### RECORDS FOR THIS EXERCISE

--------

(** X8. Of two errors derived one after the other from the same error,
    the first never matches the second, and the second matches the first
    exactly when its cause does (the cause is the first, or leads to it).
    Two siblings whose causes existed before either of them therefore do
    not match each other, whatever their texts.  Both match the error
    they were derived from. *)
Theorem siblings_match_only_through_cause (h : heap) (n : loc) (vn : ErrorEx)
  (m1 m2 : string) (c1 c2 : error) (fuel : nat) :
  heap_ok h -> h !! n = Some (ErrorExV vn) ->
  allocated h c1 -> allocated (WrapCause h n m1 c1).1 c2 ->
  3 * length h + 6 <= fuel ->
  exists h1 a h2 b,
    WrapCause h n m1 c1 = (h1, a) /\ WrapCause h1 n m2 c2 = (h2, b) /\
    Is fuel h2 a (Some b) = Ok false /\
    (Is fuel h2 b (Some a) = Ok true <-> Matches h2 c2 (Some a)) /\
    (Is fuel h2 b (Some a) = Ok false <-> ~ Matches h2 c2 (Some a)) /\
    (c2 = Some a -> Is fuel h2 b (Some a) = Ok true) /\
    (allocated h c2 -> Is fuel h2 b (Some a) = Ok false) /\
    Is fuel h2 a (Some n) = Ok true /\ Is fuel h2 b (Some n) = Ok true.
Proof.
  intros Hok Hn Hc1 Hc2 Hf.
  pose proof (lookup_lt_Some _ _ _ Hn) as Hlt.
  unfold WrapCause, alloc in Hc2. simpl in Hc2.
  set (A := ErrorExV (mkErrorEx c1 None (Some n) m1 false [])) in *.
  set (B := ErrorExV (mkErrorEx c2 None (Some n) m2 false [])).
  exists (h ++ [A]), (length h), ((h ++ [A]) ++ [B]), (length (h ++ [A])).
  split; [done|]. split; [done|].
  assert (length (h ++ [A]) = S (length h)) as Hlen.
  { rewrite length_app. simpl. lia. }
  assert (heap_ok (h ++ [A])) as Hok1.
  { apply heap_ok_snoc; [done|done|]. repeat constructor; [done|done]. }
  assert (heap_ok ((h ++ [A]) ++ [B])) as Hok2.
  { apply heap_ok_snoc; [done|done|]. repeat constructor; [|done].
    simpl. lia. }
  assert (((h ++ [A]) ++ [B]) !! length h = Some A) as HA.
  { apply lookup_snoc_Some, lookup_snoc_new. }
  assert (((h ++ [A]) ++ [B]) !! length (h ++ [A]) = Some B) as HB.
  { apply lookup_snoc_new. }
  assert (Matches ((h ++ [A]) ++ [B]) (Some (length (h ++ [A])))
            (Some (length h)) <->
          Matches ((h ++ [A]) ++ [B]) c2 (Some (length h))) as HM.
  { split.
    - intros HM.
      inversion HM as [e He|l v t Hl HM'|l v t Hl HM'|l msg e t Hl HM']; subst.
      + lia.
      + rewrite HB in Hl. injection Hl as <-. simpl in HM'.
        pose proof (Matches_le _ _ _ Hok2 HM' n (length h) eq_refl eq_refl).
        lia.
      + rewrite HB in Hl. by injection Hl as <-.
      + rewrite HB in Hl. done.
    - intros HM. by eapply Matches_cause. }
  destruct (Is_Matches _ _ _ (length h) fuel Hok2 HB) as [HT HF]; [lia|].
  split.
  { eapply Is_younger; [done|exact HA|lia|lia]. }
  split; [by rewrite HT, HM|].
  split; [by rewrite HF, HM|].
  split.
  { intros ->. apply HT, HM. constructor. }
  split.
  { intros Hc. apply HF. rewrite HM. intros HM'.
    destruct c2 as [l|]; [|inversion HM'].
    pose proof (Matches_le _ _ _ Hok2 HM' l (length h) eq_refl eq_refl).
    simpl in Hc. lia. }
  split.
  - eapply Is_ancestor; [done|exact HA|lia|]. left.
    apply Ancestor_step. simpl. rewrite HA. simpl. constructor.
  - eapply Is_ancestor; [done|exact HB|lia|]. left.
    apply Ancestor_step. simpl. rewrite HB. simpl. constructor.
Qed.

Lemma siblings_match_only_through_cause_witness :
  (exists h1 a h2 b,
     WrapCause heap_C4 1 "x" None = (h1, a) /\
     WrapCause h1 1 "y" (Some a) = (h2, b) /\
     Is 12 h2 a (Some b) = Ok false /\ Is 12 h2 b (Some a) = Ok true) /\
  (exists h1 a h2 b,
     WrapCause heap_C4 1 "x" None = (h1, a) /\
     WrapCause h1 1 "x" (Some 0) = (h2, b) /\
     Is 12 h2 a (Some b) = Ok false /\ Is 12 h2 b (Some a) = Ok false).
Proof.
  split.
  - destruct (siblings_match_only_through_cause heap_C4 1 _ "x" "y" None
                (Some 2) 12 heap_C4_ok eq_refl ltac:(done) ltac:(simpl; lia)
                ltac:(simpl; lia))
      as (h1 & a & h2 & b & H1 & H2 & H3 & _ & _ & H4 & _).
    injection H1 as <- <-.
    eexists _, _, h2, b.
    split; [reflexivity|]. split; [exact H2|]. split; [exact H3|].
    exact (H4 eq_refl).
  - destruct (siblings_match_only_through_cause heap_C4 1 _ "x" "x" None
                (Some 0) 12 heap_C4_ok eq_refl ltac:(done) ltac:(simpl; lia)
                ltac:(simpl; lia))
      as (h1 & a & h2 & b & H1 & H2 & H3 & _ & _ & _ & H4 & _).
    exists h1, a, h2, b.
    split; [exact H1|]. split; [exact H2|]. split; [exact H3|].
    apply H4. simpl. lia.
Defined.

(** X9. [Is(nil)] does not answer false throughout: it is true exactly for
    an error that wraps no error or has no cause. *)
Theorem Is_nil_target (h : heap) (l : loc) (v : ErrorEx) (k : nat) :
  h !! l = Some (ErrorExV v) ->
  Is (3 + k) h l None =
    Ok (bool_decide (err v = None) || bool_decide (cause v = None)) /\
  (err v = None -> Is (3 + k) h l None = Ok true).
Proof.
  intros Hl. change (3 + k) with (S (S (S k))).
  assert (Is (S (S (S k))) h l None =
          Ok (bool_decide (err v = None) || bool_decide (cause v = None))) as H.
  { rewrite Is_S, (deref_Some _ _ _ Hl). simpl.
    rewrite is_S, (deref_Some _ _ _ Hl). simpl.
    rewrite !errors_Is_S.
    destruct (bool_decide (err v = None)); simpl; [done|].
    by rewrite ?errors_Is_S. }
  split; [done|]. intros He. rewrite H.
  by rewrite (bool_decide_eq_true_2 _ He).
Qed.

Lemma Is_nil_target_witness :
  Is 3 heap_C4 0 None = Ok true /\ Is 3 heap_C4 1 None = Ok true /\
  Is 3 heap_C9 2 None = Ok false.
Proof.
  split; [exact (proj2 (Is_nil_target heap_C4 0 _ 0 eq_refl) eq_refl)|].
  split; [exact (proj1 (Is_nil_target heap_C4 1 _ 0 eq_refl))|].
  exact (proj1 (Is_nil_target heap_C9 2 _ 0 eq_refl)).
Defined.

(** ** Data along the chain *)

(** X10. [AnyData] returns the data of the nearest error of the chain that
    has some.  A derivation without data returns what its parent returns,
    although its own [Data] is nil; a derivation with data returns its
    own; an error made by [WrapArgs] from a placeholder with data has no
    data of its own and returns the data of the placeholder. *)
Theorem AnyData_nearest (h : heap) (n : loc) (m : string) (c : error)
  (d : value) (args : list value) (f : nat) :
  closed h -> n < length h ->
  (Part004.AnyData (S f) (WrapCause h n m c).1 (WrapCause h n m c).2 =
     Part004.AnyData f h n /\
   Data (WrapCause h n m c).1 (WrapCause h n m c).2 = Ok None) /\
  (Part004.AnyData (S f) (WrapData h n m None).1 (WrapData h n m None).2 =
     Part004.AnyData f h n) /\
  (Part004.AnyData (S f) (WrapData h n m (Some d)).1
     (WrapData h n m (Some d)).2 = Ok (Some d) /\
   Data (WrapData h n m (Some d)).1 (WrapData h n m (Some d)).2 = Ok (Some d)) /\
  (exists h2 a,
     Part004.WrapArgs (Part004.WrapDataFormat h n m (Some d)).1
       (Part004.WrapDataFormat h n m (Some d)).2 args = Ok (h2, a) /\
     Data h2 a = Ok None /\
     Part004.AnyData (S (S f)) h2 a = Ok (Some d)).
Proof.
  intros Hc Hn.
  assert (forall x t, 
    Part004.AnyData (S f) (h ++ [ErrorExV (mkErrorEx x None (Some n) t false [])])
      (length h) = Part004.AnyData f h n) as HN.
  { intros x t. unfold Part004.AnyData. cbn [Part004.AnyData_loop].
    rewrite lookup_snoc_new. simpl. rewrite lookup_snoc_new. simpl.
    by apply (AnyData_frame _ _ _ Hc (agree_on_snoc h _)). }
  rewrite WrapDataFormat_alloc. unfold WrapCause, WrapData, alloc. simpl.
  split; [split; [apply HN|]|split; [apply HN|split; [split|]]].
  - unfold Data. by rewrite (deref_Some _ _ _ (lookup_snoc_new h _)).
  - unfold Part004.AnyData. cbn [Part004.AnyData_loop].
    by rewrite lookup_snoc_new.
  - unfold Data. by rewrite (deref_Some _ _ _ (lookup_snoc_new h _)).
  - set (P := ErrorExV (mkErrorEx None (Some d) (Some n) m true [])).
    rewrite (Part004_WrapArgs_Some _ _ _ _ (lookup_snoc_new h P)).
    unfold Wrap, alloc. eexists _, _. split; [done|].
    split.
    + unfold Data. by rewrite (deref_Some _ _ _ (lookup_snoc_new (h ++ [P]) _)).
    + unfold Part004.AnyData. cbn [Part004.AnyData_loop].
      rewrite lookup_snoc_new. simpl. rewrite lookup_snoc_new. simpl.
      by rewrite (lookup_snoc_Some _ _ _ _ (lookup_snoc_new h P)).
Qed.

Lemma AnyData_nearest_witness :
  Part004.AnyData 3 (Wrap (WrapData heap_C4 1 "m" (Some (VInt 42))).1 2 "x").1 3 =
    Ok (Some (VInt 42)) /\
  Data (Wrap (WrapData heap_C4 1 "m" (Some (VInt 42))).1 2 "x").1 3 = Ok None.
Proof.
  assert (closed (WrapData heap_C4 1 "m" (Some (VInt 42))).1) as Hc.
  { apply closed_snoc; [apply heap_C4_closed|repeat constructor; simpl; lia|].
    by intros v [= <-]. }
  destruct (AnyData_nearest (WrapData heap_C4 1 "m" (Some (VInt 42))).1 2 "x"
              None (VInt 0) [] 2 Hc ltac:(simpl; lia)) as ((H1 & H2) & _).
  split; [|exact H2].
  etransitivity; [exact H1|reflexivity].
Defined.

(** ** The identity of what src/wrap.go returns *)

Lemma WrapGo_new (E : nat -> heap -> error -> result string) (fuel : nat)
  (h h' : heap) (e : loc) (cause r : error) (message : string) :
  WrapGo.Wrap E fuel h (Some e) message = Ok (h', r) \/
  WrapGo.WrapCause E fuel h (Some e) cause message = Ok (h', r) ->
  r <> Some e ->
  exists msg, h' = h ++ [wrapError msg (Some e)] /\ r = Some (length h).
Proof.
  assert (forall s, WrapGo.Wrap E fuel h (Some e) s = Ok (h', r) ->
            r <> Some e ->
            exists msg, h' = h ++ [wrapError msg (Some e)] /\
                        r = Some (length h)) as HW.
  { intros s. unfold WrapGo.Wrap, WrapGo.Errorf_w, alloc.
    destruct (String.eqb s ""); [by intros [= <- <-]|].
    destruct (handleMethods h (Some e) (E fuel h (Some e))) as [x| |]; simpl; [|done..].
    intros [= <- <-] _. by eexists. }
  intros [H|H] Hr; [by eapply HW|].
  revert H. unfold WrapGo.WrapCause, WrapGo.Errorf_w, alloc.
  destruct cause as [c|].
  - destruct (String.eqb message "");
      (destruct (handleMethods h (Some e) (E fuel h (Some e))) as [x| |]; simpl; [|done..]);
      (destruct (handleMethods h (Some c) (E fuel h (Some c))) as [y| |]; simpl; [|done..]);
      intros [= <- <-]; by eexists.
  - destruct (String.eqb message "") eqn:Hm; [by intros [= <- <-]|].
    intros H. by eapply HW.
Qed.

(** X11. What [Wrap] and [WrapCause] of src/wrap.go make is a new error
    that [errors.Is] matches with itself and with exactly the targets that
    [err] matches: the cause takes part in the message only, and it is
    matched only when [err] matches it.  The heap stays one that the
    constructors build. *)
Theorem wrap_go_identity (E : nat -> heap -> error -> result string)
  (fuel : nat) (h h' : heap) (e : loc) (cause r : error) (message : string) :
  heap_ok h -> closed h -> e < length h -> allocated h cause ->
  WrapGo.Wrap E fuel h (Some e) message = Ok (h', r) \/
  WrapGo.WrapCause E fuel h (Some e) cause message = Ok (h', r) ->
  r <> Some e ->
  kept_by h h' /\ r = Some (length h) /\ errors_Unwrap h' r = Some e /\
  (forall f, errors_Is (S f) h' r r = Ok true) /\
  (forall f t, t < length h ->
     errors_Is (S f) h' r (Some t) = errors_Is f h (Some e) (Some t)) /\
  (forall f c, cause = Some c ->
     errors_Is (S f) h' r cause = errors_Is f h (Some e) cause).
Proof.
  intros Hok Hc He Hca H Hr.
  destruct (WrapGo_new _ _ _ _ _ _ _ _ H Hr) as (msg & -> & ->).
  set (W := wrapError msg (Some e)).
  assert (forall f t, t < length h ->
            errors_Is (S f) (h ++ [W]) (Some (length h)) (Some t) =
            errors_Is f h (Some e) (Some t)) as HI.
  { intros f t Ht. rewrite errors_Is_S.
    rewrite bool_decide_eq_false_2 by lia.
    rewrite lookup_snoc_new. simpl.
    by apply (Is_frame _ _ _ Hc (agree_on_snoc h W)). }
  split.
  { apply alloc_keeps; [done|done|done|by repeat constructor|done]. }
  split; [done|]. split.
  { simpl. by rewrite lookup_snoc_new. }
  split.
  { intros f. rewrite errors_Is_S. by rewrite bool_decide_eq_true_2. }
  split; [exact HI|].
  intros f c ->. by apply HI.
Qed.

--------

Looking at the entries, how many lines contain the string "unfold"? The answer is that number alone.

11